===== PROVIDED RECORDS

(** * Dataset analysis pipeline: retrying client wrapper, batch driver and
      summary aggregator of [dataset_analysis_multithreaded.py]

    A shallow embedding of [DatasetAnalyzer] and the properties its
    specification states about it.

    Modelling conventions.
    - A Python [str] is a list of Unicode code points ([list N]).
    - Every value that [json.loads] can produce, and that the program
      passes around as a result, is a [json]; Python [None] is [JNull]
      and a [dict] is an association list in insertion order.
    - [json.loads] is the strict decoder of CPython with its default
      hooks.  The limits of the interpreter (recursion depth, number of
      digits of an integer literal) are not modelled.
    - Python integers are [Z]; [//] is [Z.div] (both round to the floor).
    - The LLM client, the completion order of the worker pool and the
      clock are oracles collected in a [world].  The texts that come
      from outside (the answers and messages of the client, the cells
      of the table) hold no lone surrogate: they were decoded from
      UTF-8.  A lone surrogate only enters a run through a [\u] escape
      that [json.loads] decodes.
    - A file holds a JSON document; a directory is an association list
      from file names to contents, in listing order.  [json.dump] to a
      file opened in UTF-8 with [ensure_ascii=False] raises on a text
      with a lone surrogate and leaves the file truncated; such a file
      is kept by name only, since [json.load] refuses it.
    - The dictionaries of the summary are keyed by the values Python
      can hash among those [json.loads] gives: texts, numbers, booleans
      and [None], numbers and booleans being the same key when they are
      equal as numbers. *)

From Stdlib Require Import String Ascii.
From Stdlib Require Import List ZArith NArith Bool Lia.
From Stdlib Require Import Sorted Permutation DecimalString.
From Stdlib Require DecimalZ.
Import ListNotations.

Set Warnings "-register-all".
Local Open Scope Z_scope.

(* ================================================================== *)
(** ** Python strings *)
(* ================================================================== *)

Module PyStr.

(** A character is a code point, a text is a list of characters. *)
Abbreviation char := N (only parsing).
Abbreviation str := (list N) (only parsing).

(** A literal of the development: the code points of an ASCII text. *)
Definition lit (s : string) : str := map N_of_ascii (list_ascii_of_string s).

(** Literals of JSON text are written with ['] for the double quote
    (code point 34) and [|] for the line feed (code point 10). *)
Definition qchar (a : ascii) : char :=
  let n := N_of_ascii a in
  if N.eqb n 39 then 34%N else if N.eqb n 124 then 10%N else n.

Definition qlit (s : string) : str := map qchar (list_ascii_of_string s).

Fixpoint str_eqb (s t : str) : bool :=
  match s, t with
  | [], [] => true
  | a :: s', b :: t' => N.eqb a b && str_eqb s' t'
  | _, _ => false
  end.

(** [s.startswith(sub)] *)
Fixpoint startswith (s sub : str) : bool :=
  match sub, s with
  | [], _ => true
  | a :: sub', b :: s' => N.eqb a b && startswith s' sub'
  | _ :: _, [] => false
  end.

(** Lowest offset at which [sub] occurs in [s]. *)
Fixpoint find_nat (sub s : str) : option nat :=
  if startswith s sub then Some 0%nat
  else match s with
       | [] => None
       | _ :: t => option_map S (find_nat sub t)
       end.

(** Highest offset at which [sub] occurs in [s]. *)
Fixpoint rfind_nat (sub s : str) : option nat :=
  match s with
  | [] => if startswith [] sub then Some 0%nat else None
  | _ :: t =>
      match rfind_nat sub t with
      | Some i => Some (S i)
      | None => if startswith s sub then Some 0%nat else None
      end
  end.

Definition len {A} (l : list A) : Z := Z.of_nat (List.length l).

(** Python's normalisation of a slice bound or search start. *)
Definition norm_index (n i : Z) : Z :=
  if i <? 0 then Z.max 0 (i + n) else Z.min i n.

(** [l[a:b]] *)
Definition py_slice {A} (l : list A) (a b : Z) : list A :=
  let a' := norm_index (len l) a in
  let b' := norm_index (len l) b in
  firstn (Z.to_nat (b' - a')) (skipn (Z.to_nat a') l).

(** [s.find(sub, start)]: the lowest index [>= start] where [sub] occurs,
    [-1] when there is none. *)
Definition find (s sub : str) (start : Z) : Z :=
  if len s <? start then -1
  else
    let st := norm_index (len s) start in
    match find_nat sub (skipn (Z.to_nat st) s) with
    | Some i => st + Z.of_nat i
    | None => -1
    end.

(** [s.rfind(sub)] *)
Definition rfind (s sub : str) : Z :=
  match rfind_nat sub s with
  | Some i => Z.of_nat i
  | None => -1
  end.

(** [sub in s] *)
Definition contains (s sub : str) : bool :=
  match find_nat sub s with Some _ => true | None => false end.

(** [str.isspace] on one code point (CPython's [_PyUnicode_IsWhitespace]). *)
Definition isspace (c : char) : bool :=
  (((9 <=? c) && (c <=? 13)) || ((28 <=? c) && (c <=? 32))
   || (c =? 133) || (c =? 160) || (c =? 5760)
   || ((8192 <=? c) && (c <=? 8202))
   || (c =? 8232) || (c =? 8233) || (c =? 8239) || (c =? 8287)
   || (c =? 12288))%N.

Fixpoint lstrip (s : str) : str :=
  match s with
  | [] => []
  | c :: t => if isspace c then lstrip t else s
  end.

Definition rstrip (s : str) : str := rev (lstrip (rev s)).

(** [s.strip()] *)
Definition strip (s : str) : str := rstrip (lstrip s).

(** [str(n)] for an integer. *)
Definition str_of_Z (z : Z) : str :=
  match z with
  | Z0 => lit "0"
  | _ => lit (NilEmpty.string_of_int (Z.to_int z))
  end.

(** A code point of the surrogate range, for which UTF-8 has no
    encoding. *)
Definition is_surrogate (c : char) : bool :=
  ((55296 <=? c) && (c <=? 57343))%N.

==========
===== PROVIDED RECORDS

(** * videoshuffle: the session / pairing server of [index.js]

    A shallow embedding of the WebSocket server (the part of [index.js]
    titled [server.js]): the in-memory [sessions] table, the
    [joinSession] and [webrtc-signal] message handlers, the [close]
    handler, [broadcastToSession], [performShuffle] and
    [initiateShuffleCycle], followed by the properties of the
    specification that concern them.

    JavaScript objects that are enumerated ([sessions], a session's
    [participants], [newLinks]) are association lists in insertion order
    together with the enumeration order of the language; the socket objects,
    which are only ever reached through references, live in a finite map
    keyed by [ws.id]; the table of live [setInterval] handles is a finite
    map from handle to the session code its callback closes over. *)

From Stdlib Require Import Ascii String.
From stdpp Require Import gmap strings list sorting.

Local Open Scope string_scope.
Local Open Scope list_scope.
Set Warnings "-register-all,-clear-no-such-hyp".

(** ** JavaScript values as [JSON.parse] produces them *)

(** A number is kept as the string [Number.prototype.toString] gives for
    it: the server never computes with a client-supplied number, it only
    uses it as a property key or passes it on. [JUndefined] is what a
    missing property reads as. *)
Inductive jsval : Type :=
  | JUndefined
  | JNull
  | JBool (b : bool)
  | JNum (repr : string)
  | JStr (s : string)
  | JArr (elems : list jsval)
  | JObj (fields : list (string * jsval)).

==========

## HOW TO COMPLETE THIS TASK:
Look back at the entries above and repeat, unchanged, every line from the line holding "[] sub then Some 0%nat else None" through the line holding "let st := norm_index (len s) start in".

## EXERCISE OUTPUT:
  | [] => if startswith [] sub then Some 0%nat else None
  | _ :: t =>
      match rfind_nat sub t with
      | Some i => Some (S i)
      | None => if startswith s sub then Some 0%nat else None
      end
  end.

Definition len {A} (l : list A) : Z := Z.of_nat (List.length l).

(** Python's normalisation of a slice bound or search start. *)
Definition norm_index (n i : Z) : Z :=
  if i <? 0 then Z.max 0 (i + n) else Z.min i n.

(** [l[a:b]] *)
Definition py_slice {A} (l : list A) (a b : Z) : list A :=
  let a' := norm_index (len l) a in
  let b' := norm_index (len l) b in
  firstn (Z.to_nat (b' - a')) (skipn (Z.to_nat a') l).

(** [s.find(sub, start)]: the lowest index [>= start] where [sub] occurs,
    [-1] when there is none. *)
Definition find (s sub : str) (start : Z) : Z :=
  if len s <? start then -1
  else
    let st := norm_index (len s) start in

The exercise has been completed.